Não apenas de maleitas de vários tipos,

Mas, sobretudo, de prepotência, de malvadez,

De ditaduras camufladas de democracias,

Repleto de mentirosos, bajuladores, oportunistas,

Manipuladores, mentecaptos, malabaristas, arrogantes

E invejosos.

 

Repleto sim, de pequenez, tacanhez, de má criação,

E de chicos-espertos.

 

Este nosso mundo está a ficar mesmo vazio!

Vazio sim,

De verdade, de humildade, de humanidade.

 

Hoje tudo é avaliado pelo dinheiro, pelo cifrão,

Pelo status,

Pelo egoísmo,

Pela falta de vergonha, pela falta de honra,

Pela falta de honestidade, pela falta da ética

E dos valores morais tão fundamentais.

 

Hoje, neste pobre mundo,

Qualquer imbecil é mestre, doutor, pós-doutorado,

É o sábio dos sábios,

É o suprassumo da Inteligência.

 

Meu Deus, quanta falta de sensatez e de juízo!

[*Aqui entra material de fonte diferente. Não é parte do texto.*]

Lemma conn_set_event_spec {A} (net : network A) c v e :
  n_conns net !! c = Some v ->
  exists net' r v', conn_set_event net c e = Ret (net', r) /\ n_conns net' = <[c := v']> (n_conns net) /\
    n_lrm net' = n_lrm net /\ closing_list net' = closing_list net /\ closed_fds net' = closed_fds net /\
    c_id v' = c_id v /\ c_status v' = c_status v /\ c_next v' = c_next v /\ c_fd v' = c_fd v.
Proof.
  intros Hv. unfold conn_set_event. rewrite (conn_at_lookup _ _ _ Hv). cbn [mbind outcome_bind].
  destruct (e =? c_events v).
  - exists net, 0, v. rewrite list_insert_id by assumption. repeat split.
  - set (net1 := log_event net _).
    assert (Hc : closed_fds net1 = closed_fds net) by (unfold net1; rewrite closed_log; apply app_nil_r).
    destruct (k_epoll_ok (n_kernel net1)).
    + eexists _, _, (with_events v e). split; [reflexivity|]. repeat split. exact Hc.
    + exists net1, (-1), v. split; [reflexivity|]. rewrite list_insert_id by assumption. repeat split. exact Hc.
Qed.

Section Closing.
Context {A : Type}.
Implicit Types net : network A.

Lemma agN_close_spec bound net idles cl c v :
  net_ok bound net idles cl -> n_conns net !! c = Some v -> c ∉ idles -> c ∉ cl ->
  exists net' v', _agN_close net (c_id v) = Ret net' /\ net_ok bound net' idles (c :: cl) /\
    n_lrm net' = n_lrm net /\ closed_fds net' = closed_fds net /\
    n_conns net' = <[c := v']> (n_conns net) /\ c_fd v' = c_fd v /\ c_id v' = c_id v.
Proof.
  intros Hok Hv Hni Hncl. pose proof Hok as [Hl Hlen Hch Hnd Hbusy Hused].
  destruct (Hused c v Hv Hni) as [(res & Hres & Hid) Hst].
  unfold _agN_close, get_conn, _agR_get. rewrite (get_live _ _ _ _ c res Hl Hres Hid). cbn [mbind outcome_bind].
  rewrite (conn_at_lookup _ _ _ Hv). cbn [mbind outcome_bind].
  destruct (decide (c_status v = cs_closing)) as [E|_]; [now apply Hst in E|].
  pose proof (lookup_lt_Some _ _ _ Hv) as Hlt.
  destruct (conn_set_event_spec (put_conn net c (with_status v cs_closing)) c (with_status v cs_closing) 0)
    as (net1 & r & v1 & -> & Hc1 & Hl1 & Hcl1 & Hfd1 & Hid1 & Hst1 & Hn1 & Hf1); [eapply put_conn_lookup; exact Hv|].
  cbn [mbind outcome_bind]. cbn [put_conn n_conns set_conns n_lrm closing_list] in Hc1, Hl1, Hcl1.
  rewrite list_insert_insert_eq in Hc1.
  assert (Hv1 : n_conns net1 !! c = Some v1) by (rewrite Hc1; now apply list_lookup_insert_eq).
  rewrite (conn_at_lookup _ _ _ Hv1). cbn [mbind outcome_bind].
  set (v2 := with_next v1 (closing_list net1)). exists (set_closing (put_conn net1 c v2) (Some c)), v2.
  assert (Hc2 : <[c:=v2]> (n_conns net1) = <[c:=v2]> (n_conns net)) by (rewrite Hc1; apply list_insert_insert_eq).
  split; [reflexivity|]. split; [|split; [exact Hl1|split; [exact Hfd1|split; [exact Hc2|split; [exact Hf1|exact Hid1]]]]].
  constructor; cbn [n_lrm n_conns closing_list set_closing put_conn set_conns]; rewrite ?Hl1, ?Hc2.
  - exact Hl.
  - now rewrite length_insert.
  - split; [reflexivity|]. exists v2. split; [now apply list_lookup_insert_eq|]. cbn [v2 with_next c_next].
    rewrite Hcl1. now apply closing_chain_insert.
  - now apply list.NoDup_cons.
  - intros d Hd. apply elem_of_cons in Hd as [->|Hd]; auto.
  - intros d w Hd Hdi. apply list_lookup_insert_Some in Hd as [(<- & <- & _)|(Hne & Hd)].
    + split; [exists res; split; [exact Hres|exact (eq_trans Hid (eq_sym Hid1))]|]. split; [intros _; left|]. intros _. cbn. now rewrite Hst1.
    + destruct (Hused d w Hd Hdi) as [Hr Hiff]. split; [exact Hr|]. rewrite Hiff, elem_of_cons. split; [auto|].
      intros [->|H]; [congruence|exact H].
Qed.
(* ===== verification/Package.v ===== *)
(** * Messages on the wire: [framework/package.h]

    The two packed headers, the player id split over two of their fields, the
    functions that build a message ([client_send] of the gateway,
    [world_send_message], [backend_send], [send_message] and [Kick] of the
    world) and the header checks with which every message handler starts. *)
From S2P Require Import Prelude Buffer Lrm AmfWire Network NetworkTheorems.

(** ** Byte order *)

(** [htonl] on a little-endian host: the four bytes in reverse. *)
Definition htonl (x : Z) : Z := le_combine (rev (le_split 4 x)).
Definition ntohl (x : Z) : Z := htonl x.

(** ** Headers *)

(** [struct client_header] and [struct translate_header], with the fields as they are stored. *)
Record client_header := mk_client_header { ch_len : Z; ch_flag : Z; ch_cmd : Z }.

Record translate_header := mk_translate_header {
  th_len : Z; th_sn : Z; th_playerid : Z; th_flag : Z; th_cmd : Z; th_serverid : Z }.

Definition sizeof_client_header : Z := 12.
Definition sizeof_translate_header : Z := 28.

(** The packed layouts. *)
Definition client_header_bytes (h : client_header) : list Z :=
  le_split 4 (ch_len h) ++ le_split 4 (ch_flag h) ++ le_split 4 (ch_cmd h).

Definition translate_header_bytes (h : translate_header) : list Z :=
  le_split 4 (th_len h) ++ le_split 4 (th_sn h) ++ le_split 8 (th_playerid h) ++
  le_split 4 (th_flag h) ++ le_split 4 (th_cmd h) ++ le_split 4 (th_serverid h).

(** [(struct client_header * )data] and [(struct translate_header * )data]. *)
Definition client_header_at (data : list Z) : client_header :=
  mk_client_header (le_combine (slice data 0 4)) (le_combine (slice data 4 4)) (le_combine (slice data 8 4)).
Lemma dlist_step_spec h head l op l' :
  dlist_inv h head l -> is_Some (h !! op_node op) -> op_node op <> 0 -> spec_step l op = Some l' ->
  exists h' head', dlist_step h head op = Ret (h', head') /\ dlist_inv h' head' l' /\ strip h' = strip h.
Proof.
  intros Hinv Hn Hn0 Hsp. pose proof Hinv as [Hr Hu]. destruct op as [n|n|n]; cbn [op_node dlist_step spec_step] in *.
  - destruct (decide (n ∈ l)) as [|Hni]; [discriminate|]. injection Hsp as <-.
    destruct (insert_tail_spec h head l n Hr Hni Hn0 (Hu n Hn Hni)) as (h' & head' & -> & Hr' & Hst & Hf).
    exists h', head'. split; [reflexivity|]. split; [|exact Hst].
    eapply inv_frame; [exact Hinv|exact Hr'|exact Hst|exact Hf| |];
      intros x; rewrite ?elem_of_app, ?elem_of_cons, ?elem_of_nil; tauto.
  - destruct (decide (n ∈ l)) as [|Hni]; [discriminate|]. injection Hsp as <-.
    destruct (insert_head_spec h head l n Hr Hni Hn0 (Hu n Hn Hni)) as (h' & -> & Hr' & Hst & Hf).
    exists h', n. split; [reflexivity|]. split; [|exact Hst].
    eapply inv_frame; [exact Hinv|exact Hr'|exact Hst|exact Hf| |];
      intros x; rewrite ?elem_of_app, ?elem_of_cons, ?elem_of_nil; tauto.
  - injection Hsp as <-. destruct (decide (n ∈ l)) as [Hi|Hni].
    + apply list_elem_of_split in Hi as (l1 & l2 & ->). rewrite filter_split by exact (ring_nodup _ _ _ Hr).
      destruct (remove_spec h head l1 n l2 Hr) as (h' & head' & -> & Hr' & Hun & Hst & Hf).
      exists h', head'. split; [reflexivity|]. split; [|exact Hst].
      eapply inv_frame; [exact Hinv|exact Hr'|exact Hst|exact Hf| |].
      * intros x Hx Hnx. rewrite elem_of_app, elem_of_cons in Hx. rewrite elem_of_app in Hnx.
        assert (x = n) as -> by tauto. exact Hun.
      * tauto.
    + rewrite filter_absent by assumption.
      destruct (remove_unlinked h head n (Hu n Hn Hni) Hn0) as (h' & -> & Hst & Hf).
      exists h', head. split; [reflexivity|]. split; [|exact Hst]. split.
      * destruct Hr as [Hh Hs Hnd Hnull]. constructor; [exact Hh| |exact Hnd|exact Hnull].
        destruct l as [|x r]; [exact I|]. apply (seg_frame h); [exact Hs| |]; intros b _; apply Hf; set_solver.
      * intros x Hx Hnx. destruct (Hu x) as [H1 H2]; [now apply (strip_dom h h')|exact Hnx|].
        destruct (Hf x ltac:(set_solver)) as [E1 E2]. split; congruence.
Qed.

Quanto coronavírus mental!

Quanto palerma!

Quanta demência!

 

O homem de hoje é uma espécie

De papagaio louco, falante,

Qual relógio de repetição…!

É, sem sombra de dúvida, um verdadeiro

culto/Ignorante.

 

E, mais do que isso tudo,

A palermice veio para ficar,

Definitivamente, este mundo mudou.

 

A miserável pandemia da estupidez

Acabou com a alegria de viver.

 

Estamos isolados e desiludidos,

– Maldito coronavírus mental! -

 

                                  Estamos, hoje feitos reféns, prisioneiros, retidos

Dentro dos nossos próprios casulos,

Por ordem suprema, não de um Deus,

Mas de homens, simples e míseros mortais,

Que, às vezes,

Se julgam serem de facto verdadeiros deuses Imortais.

 

Mas, mesmo assim, haja esperança,

Porque quem manda, manda bem… ou bem mal!

 

E, eis que, de repente,

Neste nosso sofrido planeta,

Repleto de ilusões e de ilusionistas,

Bastou um só, horrendo e fatídico vírus,

Para pôr ricos e pobres, espertos e asnos,

Arrogantes e humildes,

Bem como maníacos de todas as espécies,

Rentes ao chão, colocados na lama,

Como que a dizer-lhes:

 

Tudo é efémero,

Tudo são devaneios,

Tudo são divagações,

Tudo são vãs quimeras, ilusões.

 Tudo é pequenez e imensidão.

Tudo existe e, tudo deixa, num sopro, de existir.

Tudo é luz, claridade e escuridão.

Afinal, somos todos Tão Importantes…!

E, num ápice, tudo se esvai, tudo se esfuma.